The holiest holidays of the Jewish faith — Yom Kippur and Rosh Hashanah — are a time of repenting for one’s sins at the start of the New Year on the Jewish calendar. Coincidentally, they often occur during Hispanic Heritage Month in September or October. While you might not think that Hispanic Heritage has much to do with the Jewish New Year, Jewish communities are quite alive in Latin America. Here’s how theses Jewish communities in six countries in Latin America ring in the New Year.
First arriving in the early 1900s from America and then from Europe during the Holocaust, the Jewish community grew to about 20,000 by 1953 when the largest synagogue in Havana was built. It dwindled to around 1,500 by the time the revolution started in 1959 since Fidel Castro banned religion and nationalized Cuban businesses, driving the many Jewish business owners off the island. For this reason, the Jewish community in Cuba has a divergent history—with those in Miami becoming known as “Jewbans” and those remaining in Cuba the “Jubanos.”

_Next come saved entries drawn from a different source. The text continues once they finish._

(** A branch is to an instruction whose recorded stack fits. *)
Lemma at_insn_target o opcode row dest o2 st chs stack labels vs :
  on_walk mem 0 o -> 0 <= o < codeLen -> il_fetch mem o = Some (opcode, row) ->
  branch_opcode opcode = true -> branch_target mem o opcode = Some dest ->
  passed o2 st chs -> label_made maxStack dest stack labels (v_labels st) ->
  typed stack vs ->
  exists pos vs', labelled (v_coder stf) dest = Some pos /\ 0 <= pos < 0x80000000 /\
    at_insn dest pos vs' /\ same_words vs vs'.
Proof.
  intros Ho Hor Hf Hb Hd Hp (_ & _ & l & Hl & Hmeet) Hvs.
  destruct (Htargets o opcode row Ho Hor Hf Hb) as (d & Hd' & Hdr & Ht & Hw).
  rewrite Hd in Hd'. injection Hd' as <-.
  destruct Hstart as [chs0 H0]. destruct (passed_target _ _ _ _ H0 Hw ltac:(lia) Ht) as (stq & chsq & Hq).
  destruct (at_insn_passed _ _ _ Hq ltac:(lia)) as (st1 & st' & sz & Htq & Hat).
  pose proof Hq as (Hoq & Horq & Hstq & _ & Hlq & Hbq & _ & fuel & Hloop).
  pose proof (tn_entered _ _ _ _ _ Htq) as Hen.
  pose proof (loop_grows _ _ _ Hoq Horq Hstq Hloop) as Hg.
  destruct (entered_laid _ _ _ _ Hen Hlq Hbq ltac:(lia)) as (_ & _ & _ & Hpos). specialize (Hpos Ht).
  destruct (passed_next _ _ _ Hq ltac:(lia)) as (st2 & st3 & sz3 & f3 & Ht3 & Hfit3 & Hst3 & Hloop3).
  assert (st3 = st' /\ sz3 = sz) as [-> ->].
  { pose proof (tn_insn _ _ _ _ _ Ht3) as E. rewrite (tn_insn _ _ _ _ _ Htq) in E. by injection E. }
  assert (on_walk mem 0 (dest + sz)) as How' by (eapply on_walk_trans; [exact Hoq|by destruct (turn_done _ _ _ _ _ Htq)]).
  pose proof (loop_grows _ _ _ How' ltac:(destruct (turn_done _ _ _ _ _ Htq) as (_ & ? & _); lia) Hst3 Hloop3) as Hg'.
  destruct (turn_laid _ _ _ _ _ _ Htq Hlq Hbq ltac:(lia)) as ([ch Hch] & Hx & _ & _).
  pose proof (passed_turn _ _ _ _ _ _ _ _ Hq Htq Hfit3 Hst3 Hloop3 Hch) as Hp3.
  destruct (passed_end _ _ _ Hp3) as (_ & Hxf & Hlf).
  destruct (passed_end _ _ _ Hp) as (_ & _ & Hlfb).
  destruct (en_target _ _ _ _ _ _ Hen Ht) as (l' & Hl' & Hmeet').
  assert (labels_extend (v_labels st1) (v_labels st')) as Hle.
  { destruct (tn_done _ _ _ _ _ Htq) as (row' & op' & _ & _ & Hdone).
    destruct (is_stack _ _ _ (en_state _ _ _ _ _ _ Hen)) as [vs0 Hvs0].
    exact (od_extend _ _ _ _ _ _ _ _ _ _ _ (Hdone vs0 Hvs0)). }
  assert (l' = l) as ->.
  { pose proof (Hlf _ _ (Hle _ _ Hl')) as E1. pose proof (Hlfb _ _ Hl) as E2. congruence. }
  destruct (stack_meets_values _ _ _ Hmeet Hvs) as (vs1 & Hvs1 & Hw1).
  destruct (stack_meets_values _ _ _ (stack_meets_sym _ _ Hmeet') Hvs1) as (vs2 & Hvs2 & Hw2).
  exists (CVM_POSN (v_coder stq)), vs2. rewrite (laid_posn _ _ Hlq).
  split; [by apply Hxf, Hx|]. rewrite <-(laid_posn _ _ Hlq).
  split; [pose proof (chunks_len_nonneg chsq); rewrite <-(laid_posn _ _ Hlq) in *; lia|].
  split; [by apply Hat|]. by rewrite Hw1.
Qed.

(** The words under the evaluation stack, in which the frame is: they hold the
    variables [lv] and are those of [base] elsewhere. *)
Definition frame_shows (fr : Z) (base : list Z) (lv : il_vars) (bot : list Z) : Prop :=
  vars_typed sg lv /\ frame_holds sg coder0 fr lv bot /\ same_outside sg coder0 fr base bot.

(** The machine at position [pos] of the method, whose code is at [p0]: the
    values [vs] are on top of the frame in a stack area of [total] words. *)
Definition cvm_shows (p0 fr : Z) (base : list Z) (total : nat) (pos : Z) (lv : il_vars)
    (vs : list value) (st : cvm) : Prop :=
  pc st = p0 + pos /\ frame st = fr /\
  exists ws bot, below st = ws ++ bot /\ holds (cells vs) ws /\
    (length ws + length (above st) = total)%nat /\ frame_shows fr base lv bot.

Lemma same_words_cells vs vs' : same_words vs vs' -> cells vs = cells vs'.
Proof.
  induction 1 as [|v v' vs vs' [E1 E2] _ IH]; [done|]. unfold cells, cell_of in *. simpl. by rewrite E1, E2, IH.
Qed.

Lemma typed_room stack vs :
  typed stack vs -> Z.of_nat (length stack) <= maxStack -> cells_size (cells vs) + CVM_WORDS_PER_LONG <= room.
Proof.
  intros Ht Hl. rewrite (typed_length _ _ Ht) in Hl. unfold room. pose proof (cells_size_bound vs).
  pose proof (words_of_pos W64) as Hw. simpl in Hw. nia.
Qed.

The small number of Jubanos are slowly making a comeback — when freedom of religion was allowed again in Cuba in 1992, there was a resurgence of the Jewish community on the island. They continue to thrive, and still make every effort to bring together their people in homes and synagogues for holidays. Havana is home to a proud Sephardic Center showcasing the history of Cuban Jews. You might be surprised to know that actress Jamie-Lynn Sigler of the Sopranos is Jewish — her Cuban mother converted to Judaism after marrying her Greek/Romanian Jewish father.